_Material for this exercise_:
· · · · · · ·
(* ===== verification/Utf8.v ===== *)
(** * UTF-8 strings

    Rust's [str]: the bytes of the text, well formed ([utf8_valid] of Bytes).  What
    the program uses of the standard library: characters, character boundaries,
    slices, [trim], [strip_prefix], [contains], [chars().take]. *)

From S2P Require Import Prelude Bytes.

(** The number of bytes of the character that starts with byte [b]
    ([char::len_utf8]). *)
Definition char_width (b : Z) : nat :=
  if b <? 128 then 1 else if b <? 224 then 2 else if b <? 240 then 3 else 4.

Definition is_continuation (b : Z) : bool := between 128 191 b.

(** [str::is_char_boundary]. *)
Definition is_char_boundary (s : bytes) (i : nat) : bool :=
  (i =? 0)%nat || match s !! i with
  | Some b => negb (is_continuation b)
  | None => (i =? length s)%nat
  end.

(** [&s[i..j]]. *)
Definition slice (i j : nat) (s : bytes) : bytes := take (j - i) (drop i s).

(** [s.chars()]: the Unicode scalar values. *)
Fixpoint chars (l : bytes) : list Z :=
  match l with
  | [] => []
  | b0 :: l1 =>
      if b0 <? 128 then b0 :: chars l1
      else match l1 with
      | [] => []
      | b1 :: l2 =>
          if b0 <? 224 then ((b0 - 192) * 64 + (b1 - 128)) :: chars l2
          else match l2 with
          | [] => []
          | b2 :: l3 =>
              if b0 <? 240
              then ((b0 - 224) * 4096 + (b1 - 128) * 64 + (b2 - 128)) :: chars l3
              else match l3 with
              | [] => []
              | b3 :: l4 =>
                  ((b0 - 240) * 262144 + (b1 - 128) * 4096 + (b2 - 128) * 64 + (b3 - 128))
                    :: chars l4
              end
          end
      end
  end.

(** [char::is_whitespace]: the Unicode property [White_Space]. *)
Definition is_whitespace (c : Z) : bool :=
  between 9 13 c || (c =? 32) || (c =? 133) || (c =? 160) || (c =? 5760)
  || between 8192 8202 c || (c =? 8232) || (c =? 8233) || (c =? 8239) || (c =? 8287)
  || (c =? 12288).

(** [s.trim().is_empty()]. *)
Definition trim_is_empty (s : bytes) : bool := forallb is_whitespace (chars s).

(** [s.strip_prefix(p)]. *)
Fixpoint strip_prefix (p s : bytes) : option bytes :=
  match p, s with
  | [], s => Some s
  | a :: p, b :: s => if a =? b then strip_prefix p s else None
  | _ :: _, [] => None
  end.

Lemma strip_prefix_spec p s r : strip_prefix p s = Some r ↔ s = p ++ r.
Proof.
  revert s. induction p as [|a p IH]; intros s; simpl; [naive_solver|].
  destruct s as [|b s]; [naive_solver|]. destruct (a =? b) eqn:E; bool_to_prop; subst.
  - rewrite IH. naive_solver.
  - naive_solver.
Qed.

(** [s.contains(p)]. *)
Fixpoint contains (p s : bytes) : bool :=
  starts_with p s || match s with [] => false | _ :: s => contains p s end.

(** The bytes of the first [n] characters: [s.chars().take(n).collect()]. *)
Fixpoint take_chars (n : nat) (s : bytes) : bytes :=
  match n, s with
  | S n, b :: _ => take (char_width b) s ++ take_chars n (drop (char_width b) s)
  | _, _ => []
  end.

#[global] Arguments take_chars !_ !_ / : simpl nomatch.

(** ** Well-formed text is a sequence of characters *)

(** One encoded character. *)
Definition one_char (c : bytes) : Prop :=
  ∃ b t, c = b :: t ∧ length c = char_width b ∧ is_continuation b = false
    ∧ Forall (fun x => is_continuation x = true) t ∧ utf8_valid c = true.

Lemma between_true lo hi b : between lo hi b = true ↔ lo ≤ b ≤ hi.
Proof. unfold between. rewrite andb_true_iff. lia. Qed.

Lemma between_false lo hi b : between lo hi b = false ↔ ¬ (lo ≤ b ≤ hi).
Proof. rewrite <-between_true. by destruct (between lo hi b). Qed.

(** Evaluate the tests on a byte whose range is known. *)
Ltac decide_byte :=
  repeat match goal with
  | |- context [?a <? ?b] =>
      first [rewrite (proj2 (Z.ltb_lt a b)) by lia | rewrite (proj2 (Z.ltb_ge a b)) by lia]
  | |- context [?a =? ?b] =>
      first [rewrite (proj2 (Z.eqb_eq a b)) by lia | rewrite (proj2 (Z.eqb_neq a b)) by lia]
  | |- context [between ?a ?b ?c] =>
      first [rewrite (proj2 (between_true a b c)) by lia
            |rewrite (proj2 (between_false a b c)) by lia]
  end.

(** [utf8_valid] of a text that starts with a character of each width. *)
Lemma utf8_valid_split b l :
  utf8_valid (b :: l) = true →
  ∃ t rest, l = t ++ rest ∧ S (length t) = char_width b
    ∧ (b < 128 ∨ 194 ≤ b) ∧ Forall (fun x => is_continuation x = true) t
    ∧ utf8_valid (b :: t) = true ∧ utf8_valid rest = true.
Proof.
  assert (finish : ∀ t rest, (b < 128 ∨ 194 ≤ b) → S (length t) = char_width b →
    Forall (fun x => 128 ≤ x ≤ 191) t → utf8_valid (b :: t) = true →
    utf8_valid rest = true →
    ∃ t' rest', t ++ rest = t' ++ rest' ∧ S (length t') = char_width b
    ∧ (b < 128 ∨ 194 ≤ b) ∧ Forall (fun x => is_continuation x = true) t'
    ∧ utf8_valid (b :: t') = true ∧ utf8_valid rest' = true).
  { intros t rest ?? Ht ??. exists t, rest. split_and!; try done.
    eapply Forall_impl; [exact Ht|]. intros x ?. by apply between_true. }
  intros H. simpl in H. repeat (case_match; try done); bool_to_prop;
    rewrite ?between_true, ?between_false in *;
    let fin t r := (solve [apply (finish t r); try lia; try done; try (repeat (constructor; try lia));
      unfold char_width; simpl; decide_byte; done]) in
    match goal with
    | |- context [?x :: ?y :: ?z :: ?r = _] =>
        first [fin [x; y; z] r | fin [x; y] (z :: r) | fin [x] (y :: z :: r)
              | fin (@nil Z) (x :: y :: z :: r)]
    | |- context [?x :: ?y :: ?r = _] =>
        first [fin [x; y] r | fin [x] (y :: r) | fin (@nil Z) (x :: y :: r)]
    | |- context [?x :: ?r = _] => first [fin [x] r | fin (@nil Z) (x :: r)]
    | |- context [?r = _] => fin (@nil Z) r
    end.
Qed.

(** The first character of a well-formed text, and what follows it. *)
Lemma utf8_valid_cons b l :
  utf8_valid (b :: l) = true →
  ∃ c rest, b :: l = c ++ rest ∧ one_char c ∧ utf8_valid rest = true.
Proof.
  intros (t & rest & -> & Hl & Hb & Ht & Hv & Hr)%utf8_valid_split.
  exists (b :: t), rest. split_and!; [done| |done]. exists b, t. split_and!; try done.
  unfold is_continuation. rewrite between_false. lia.
Qed.

(** Induction over the characters of a well-formed text. *)
Lemma utf8_ind (P : bytes → Prop) :
  P [] →
  (∀ c rest, one_char c → utf8_valid rest = true → P rest → P (c ++ rest)) →
  ∀ l, utf8_valid l = true → P l.
Proof.
  intros Hnil Hcons l. induction (well_founded_ltof _ (@length Z) l) as [l _ IH].
  destruct l as [|b l]; [done|]. intros (c & rest & E & Hc & Hr)%utf8_valid_cons.
  rewrite E. apply Hcons; [done..|]. apply IH; [|done]. unfold ltof. rewrite E, length_app.
  destruct Hc as (? & ? & -> & _). simpl. lia.
Qed.

Lemma one_char_nonempty c : one_char c → (0 < length c)%nat.
Proof. intros (b & t & -> & _). simpl. lia. Qed.

Lemma utf8_valid_app_char c rest :
  one_char c → utf8_valid (c ++ rest) = utf8_valid rest.
Proof.
  intros (b & t & -> & Hl & _ & _ & Hv). unfold char_width in Hl. revert Hl Hv.
  destruct t as [|b1 [|b2 [|b3 [|]]]]; simpl; intros; repeat (case_match; try lia; try done);
    bool_to_prop; rewrite ?between_true, ?between_false in *; simpl; decide_byte; simpl;
    try done; try lia.
Qed.

Lemma utf8_valid_app a b :
  utf8_valid a = true → utf8_valid (a ++ b) = utf8_valid b.
Proof.
  revert a. apply utf8_ind; [done|]. intros c rest Hc _ IH.
  by rewrite <-app_assoc, utf8_valid_app_char.
Qed.

Lemma utf8_valid_concat l : Forall (fun c => utf8_valid c = true) l → utf8_valid (concat l) = true.
Proof. induction 1; simpl; [done|]. by rewrite utf8_valid_app. Qed.

(** Inside a character there is no boundary; after it, the boundaries are those of
    the text that follows. *)
Lemma is_char_boundary_inside c rest i :
  one_char c → (0 < i < length c)%nat → is_char_boundary (c ++ rest) i = false.
Proof.
  intros (b & t & -> & _ & _ & Ht & _) Hi. unfold is_char_boundary.
  rewrite lookup_app_l by lia. destruct i as [|i]; [lia|]. simpl in *.
  destruct (t !! i) as [x|] eqn:E; [|apply lookup_ge_None in E; lia].
  rewrite Forall_lookup in Ht. by rewrite (Ht i x E).
Qed.

Lemma is_char_boundary_after c rest i :
  one_char c → utf8_valid rest = true → (length c ≤ i)%nat →
  is_char_boundary (c ++ rest) i = is_char_boundary rest (i - length c).
Proof.
  intros Hc Hr Hi. unfold is_char_boundary. pose proof (one_char_nonempty c Hc).
  rewrite lookup_app_r, length_app by lia.
  rewrite (proj2 (Nat.eqb_neq i 0)) by lia. simpl.
  destruct (i - length c =? 0)%nat eqn:E.
  - apply Nat.eqb_eq in E. rewrite E. simpl. destruct rest as [|b rest]; simpl.
    + apply Nat.eqb_eq. lia.
    + apply utf8_valid_cons in Hr as (c' & r & Er & (b' & t & -> & _ & Hb & _) & _).
      simplify_eq/=. by rewrite Hb.
  - destruct (rest !! (i - length c)%nat) eqn:?; [done|]. simpl.
    apply Nat.eqb_neq in E. destruct (decide (i = (length c + length rest)%nat)) as [->|].
    + rewrite !(proj2 (Nat.eqb_eq _ _)) by lia. done.
    + rewrite !(proj2 (Nat.eqb_neq _ _)) by lia. done.
Qed.

(** Cutting a well-formed text at a boundary gives two well-formed texts. *)
Lemma cut_at_boundary s : ∀ i,
  utf8_valid s = true → is_char_boundary s i = true →
  utf8_valid (take i s) = true ∧ utf8_valid (drop i s) = true.
Proof.
  intros i Hs. revert s Hs i. refine (utf8_ind _ _ _); [intros i; by destruct i|].
  intros c rest Hc Hr IH i Hb. pose proof (one_char_nonempty c Hc).
  destruct (decide (i = 0%nat)) as [->|]; [split; [done|]; by rewrite drop_0, utf8_valid_app_char|].
  destruct (decide (i < length c)%nat).
  { by rewrite (is_char_boundary_inside c rest i) in Hb by (done || lia). }
  rewrite is_char_boundary_after in Hb by (done || lia).
  rewrite take_app_ge, drop_app_ge by lia.
  destruct (IH _ Hb). by rewrite utf8_valid_app_char.
Qed.

(** The end of the first character is a boundary. *)
Lemma first_char_boundary s b t :
  s = b :: t → utf8_valid s = true →
  (char_width b ≤ length s)%nat ∧ is_char_boundary s (char_width b) = true
    ∧ one_char (take (char_width b) s).
Proof.
  intros -> (c & rest & E & Hc & Hr)%utf8_valid_cons. pose proof Hc as (b' & t' & -> & Hl & _).
  simplify_eq/=. rewrite <-Hl. rewrite !app_comm_cons in *. split_and!.
  - rewrite length_app. simpl. lia.
  - rewrite (is_char_boundary_after (b' :: t')) by done. by rewrite Nat.sub_diag.
  - simpl. by rewrite take_app_length.
Qed.

(** A boundary of the text after [i] is a boundary of the text. *)
Lemma is_char_boundary_drop s i k :
  utf8_valid s = true → is_char_boundary s i = true → (i ≤ length s)%nat →
  is_char_boundary (drop i s) k = is_char_boundary s (i + k).
Proof.
  intros Hs Hi Hlen. destruct (decide (k = 0%nat)) as [->|].
  { rewrite Nat.add_0_r, Hi. done. }
  unfold is_char_boundary. rewrite lookup_drop, length_drop.
  rewrite !(proj2 (Nat.eqb_neq _ 0)) by lia. simpl.
  destruct (s !! (i + k)%nat); [done|].
  destruct (decide (i + k = length s)%nat).
  - rewrite !(proj2 (Nat.eqb_eq _ _)) by lia. done.
  - rewrite !(proj2 (Nat.eqb_neq _ _)) by lia. done.
Qed.

Lemma take_chars_cons n c rest :
  one_char c → take_chars (S n) (c ++ rest) = c ++ take_chars n rest.
Proof.
  intros (b & t & -> & Hl & _). simpl. rewrite <-Hl. simpl.
  by rewrite take_app_length, drop_app_length.
Qed.

(** The characters taken from the front of a well-formed text are well formed and a
    prefix of it. *)
Lemma take_chars_prefix s n :
  utf8_valid s = true → utf8_valid (take_chars n s) = true ∧ take_chars n s `prefix_of` s.
Proof.
  intros Hs. revert s Hs n. refine (utf8_ind _ _ _).
  { intros [|n]; simpl; split; done || apply prefix_nil. }
  intros c rest Hc Hr IH [|n]; [split; [done|apply prefix_nil]|].
  rewrite take_chars_cons, utf8_valid_app_char by done.
  destruct (IH n) as [? Hp]. split; [done|by apply prefix_app].
Qed.

Lemma chars_app_char c rest :
  one_char c → ∃ x, chars (c ++ rest) = x :: chars rest.
Proof.
  intros (b & t & -> & Hl & _). unfold char_width in Hl. revert Hl.
  destruct t as [|b1 [|b2 [|b3 [|]]]]; simpl; intros;
    repeat (case_match; try lia; try done); eauto; congruence.
Qed.

(** [chars().take(n)] leaves at most [n] characters. *)
Lemma take_chars_length s n :
  utf8_valid s = true → (length (chars (take_chars n s)) ≤ n)%nat.
Proof.
  intros Hs. revert s Hs n. refine (utf8_ind _ _ _); [intros [|n]; simpl; lia|].
  intros c rest Hc Hr IH [|n]; [simpl; lia|]. rewrite take_chars_cons by done.
  destruct (chars_app_char c (take_chars n rest) Hc) as [x ->]. simpl. specialize (IH n). lia.
Qed.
· · · · · · ·
_Task objective_:
Within the data above, the lines from the one with "rewrite lookup_app_l by" to the one with "apply utf8_valid_cons in" must be repeated exactly; no other line belongs in the answer.

_Output below_:
  rewrite lookup_app_l by lia. destruct i as [|i]; [lia|]. simpl in *.
  destruct (t !! i) as [x|] eqn:E; [|apply lookup_ge_None in E; lia].
  rewrite Forall_lookup in Ht. by rewrite (Ht i x E).
Qed.

Lemma is_char_boundary_after c rest i :
  one_char c → utf8_valid rest = true → (length c ≤ i)%nat →
  is_char_boundary (c ++ rest) i = is_char_boundary rest (i - length c).
Proof.
  intros Hc Hr Hi. unfold is_char_boundary. pose proof (one_char_nonempty c Hc).
  rewrite lookup_app_r, length_app by lia.
  rewrite (proj2 (Nat.eqb_neq i 0)) by lia. simpl.
  destruct (i - length c =? 0)%nat eqn:E.
  - apply Nat.eqb_eq in E. rewrite E. simpl. destruct rest as [|b rest]; simpl.
    + apply Nat.eqb_eq. lia.
    + apply utf8_valid_cons in Hr as (c' & r & Er & (b' & t & -> & _ & Hb & _) & _).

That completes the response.